> Exercise aim
Every line of the data is to be retyped exactly.

> Records contained in a dataset
(** Everything is initialised while wandering, and the three rows may coincide. *)
Lemma duplex_wander_spec p a r s mem M : (p < R)%nat -> (a < R)%nat -> (r < R)%nat ->
  related n (fun _ => True) (s, mem) (s, M) ->
  exists x, reducedDuplexRow s mem (row_ptr p) (row_ptr a) (row_ptr r) C = Some x /\
    related n (fun _ => True) x (Lyra2Spec.duplex_wander C p a r (s, M)).
Proof.
  intros Hp Ha Hr Hrel; apply (for_rangeM_sim (fun c => related n (fun _ => True))); [lia|done|].
  intros c [s1 m1] [s2 M2] Hc Hx; destruct (related_eq _ _ _ _ _ Hx) as [Heq Hs]; cbn in Heq; subst s1.
  rewrite !cell_ptr; unfold reducedBlake2bLyra; change BLOCK_LEN_INT64 with 12%nat.
  assert (Hcell : forall q, (q < R)%nat -> (Lyra2Spec.cell C q c < n)%nat) by (intros; apply matrix_cell_bound; lia).
  destruct (related_read n _ s2 m1 M2 (Lyra2Spec.cell C p c) Hx) as [Hp' _]; [auto..|].
  destruct (related_read n _ s2 m1 M2 (Lyra2Spec.cell C a c) Hx) as [Ha' _]; [auto..|].
  destruct (related_read n _ s2 m1 M2 (Lyra2Spec.cell C r c) Hx) as [Hr' Hrl]; [auto..|].
  rewrite Hp'; cbn [mbind option_bind]; rewrite Ha'; cbn [mbind option_bind]; rewrite ROUND_LYRA_spec, Hr'; cbn [mbind option_bind].
  set (s' := Lyra2Spec.f_reduced _).
  assert (Hs' : length s' = 16%nat) by (unfold s'; by rewrite length_f_reduced, length_absorb).
  destruct (related_write n _ (fun _ => True) s' m1 M2 (Lyra2Spec.cell C r c)
    (Lyra2Spec.bxor (M2 !!! Lyra2Spec.cell C r c) (Lyra2Spec.rate s')) (related_state _ _ _ _ _ _ Hx Hs'))
    as (m2 & Hw & Hrel2); [auto|by apply length_bxor, length_rate|by right|].
  change (xor_words (M2 !!! Lyra2Spec.cell C r c) (rand s')) with
    (Lyra2Spec.bxor (M2 !!! Lyra2Spec.cell C r c) (Lyra2Spec.rate s')).
  rewrite Hw; cbn [mbind option_bind]; set (M3 := <[_ := _]> M2) in *.
  destruct (related_read n _ s' m2 M3 (Lyra2Spec.cell C a c) Hrel2) as [Ha3 Ha3l]; [auto..|].
  rewrite Ha3; cbn [mbind option_bind]; rewrite rotW_spec by (by apply length_rate).
  destruct (related_write n _ (fun _ => True) s' m2 M3 (Lyra2Spec.cell C a c)
    (Lyra2Spec.bxor (M3 !!! Lyra2Spec.cell C a c) (Lyra2Spec.rot_block (Lyra2Spec.rate s'))) Hrel2) as (m3 & Hw3 & Hrel3);
    [auto|by apply length_bxor, length_rot_block, length_rate|by right|].
  exists (s', m3); split; [|done].
  change (xor_words (M3 !!! Lyra2Spec.cell C a c) (Lyra2Spec.rot_block (rand s'))) with
    (Lyra2Spec.bxor (M3 !!! Lyra2Spec.cell C a c) (Lyra2Spec.rot_block (Lyra2Spec.rate s'))); by rewrite Hw3.
Qed.

End Rows.

(** The loop variables of the setup phase before row [r] is computed. *)
Definition setup_at (r : nat) : setup_vars :=
  let e := Nat.log2 r in
  SetupVars (Z.of_nat r) (Z.of_nat r - 1) (Z.of_nat (Lyra2Spec.row_star r))
    (Z.of_nat (Lyra2Spec.setup_step e)) (2 ^ Z.of_nat e) (if Nat.even e then -1 else 1).

(** [visits next r l]: starting from row [r] the loop [do .. while (row != 0)]
    visits the rows of [l] in order. *)
Inductive visits (next : nat -> nat) : nat -> list nat -> Prop :=
  | visits_last r : next r = 0%nat -> visits next r [r]
  | visits_cons r l : next r <> 0%nat -> visits next (next r) l -> visits next r (r :: l).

> Solution to this task
(** Everything is initialised while wandering, and the three rows may coincide. *)
Lemma duplex_wander_spec p a r s mem M : (p < R)%nat -> (a < R)%nat -> (r < R)%nat ->
  related n (fun _ => True) (s, mem) (s, M) ->
  exists x, reducedDuplexRow s mem (row_ptr p) (row_ptr a) (row_ptr r) C = Some x /\
    related n (fun _ => True) x (Lyra2Spec.duplex_wander C p a r (s, M)).
Proof.
  intros Hp Ha Hr Hrel; apply (for_rangeM_sim (fun c => related n (fun _ => True))); [lia|done|].
  intros c [s1 m1] [s2 M2] Hc Hx; destruct (related_eq _ _ _ _ _ Hx) as [Heq Hs]; cbn in Heq; subst s1.
  rewrite !cell_ptr; unfold reducedBlake2bLyra; change BLOCK_LEN_INT64 with 12%nat.
  assert (Hcell : forall q, (q < R)%nat -> (Lyra2Spec.cell C q c < n)%nat) by (intros; apply matrix_cell_bound; lia).
  destruct (related_read n _ s2 m1 M2 (Lyra2Spec.cell C p c) Hx) as [Hp' _]; [auto..|].
  destruct (related_read n _ s2 m1 M2 (Lyra2Spec.cell C a c) Hx) as [Ha' _]; [auto..|].
  destruct (related_read n _ s2 m1 M2 (Lyra2Spec.cell C r c) Hx) as [Hr' Hrl]; [auto..|].
  rewrite Hp'; cbn [mbind option_bind]; rewrite Ha'; cbn [mbind option_bind]; rewrite ROUND_LYRA_spec, Hr'; cbn [mbind option_bind].
  set (s' := Lyra2Spec.f_reduced _).
  assert (Hs' : length s' = 16%nat) by (unfold s'; by rewrite length_f_reduced, length_absorb).
  destruct (related_write n _ (fun _ => True) s' m1 M2 (Lyra2Spec.cell C r c)
    (Lyra2Spec.bxor (M2 !!! Lyra2Spec.cell C r c) (Lyra2Spec.rate s')) (related_state _ _ _ _ _ _ Hx Hs'))
    as (m2 & Hw & Hrel2); [auto|by apply length_bxor, length_rate|by right|].
  change (xor_words (M2 !!! Lyra2Spec.cell C r c) (rand s')) with
    (Lyra2Spec.bxor (M2 !!! Lyra2Spec.cell C r c) (Lyra2Spec.rate s')).
  rewrite Hw; cbn [mbind option_bind]; set (M3 := <[_ := _]> M2) in *.
  destruct (related_read n _ s' m2 M3 (Lyra2Spec.cell C a c) Hrel2) as [Ha3 Ha3l]; [auto..|].
  rewrite Ha3; cbn [mbind option_bind]; rewrite rotW_spec by (by apply length_rate).
  destruct (related_write n _ (fun _ => True) s' m2 M3 (Lyra2Spec.cell C a c)
    (Lyra2Spec.bxor (M3 !!! Lyra2Spec.cell C a c) (Lyra2Spec.rot_block (Lyra2Spec.rate s'))) Hrel2) as (m3 & Hw3 & Hrel3);
    [auto|by apply length_bxor, length_rot_block, length_rate|by right|].
  exists (s', m3); split; [|done].
  change (xor_words (M3 !!! Lyra2Spec.cell C a c) (Lyra2Spec.rot_block (rand s'))) with
    (Lyra2Spec.bxor (M3 !!! Lyra2Spec.cell C a c) (Lyra2Spec.rot_block (Lyra2Spec.rate s'))); by rewrite Hw3.
Qed.

End Rows.

(** The loop variables of the setup phase before row [r] is computed. *)
Definition setup_at (r : nat) : setup_vars :=
  let e := Nat.log2 r in
  SetupVars (Z.of_nat r) (Z.of_nat r - 1) (Z.of_nat (Lyra2Spec.row_star r))
    (Z.of_nat (Lyra2Spec.setup_step e)) (2 ^ Z.of_nat e) (if Nat.even e then -1 else 1).

(** [visits next r l]: starting from row [r] the loop [do .. while (row != 0)]
    visits the rows of [l] in order. *)
Inductive visits (next : nat -> nat) : nat -> list nat -> Prop :=
  | visits_last r : next r = 0%nat -> visits next r [r]
  | visits_cons r l : next r <> 0%nat -> visits next (next r) l -> visits next r (r :: l).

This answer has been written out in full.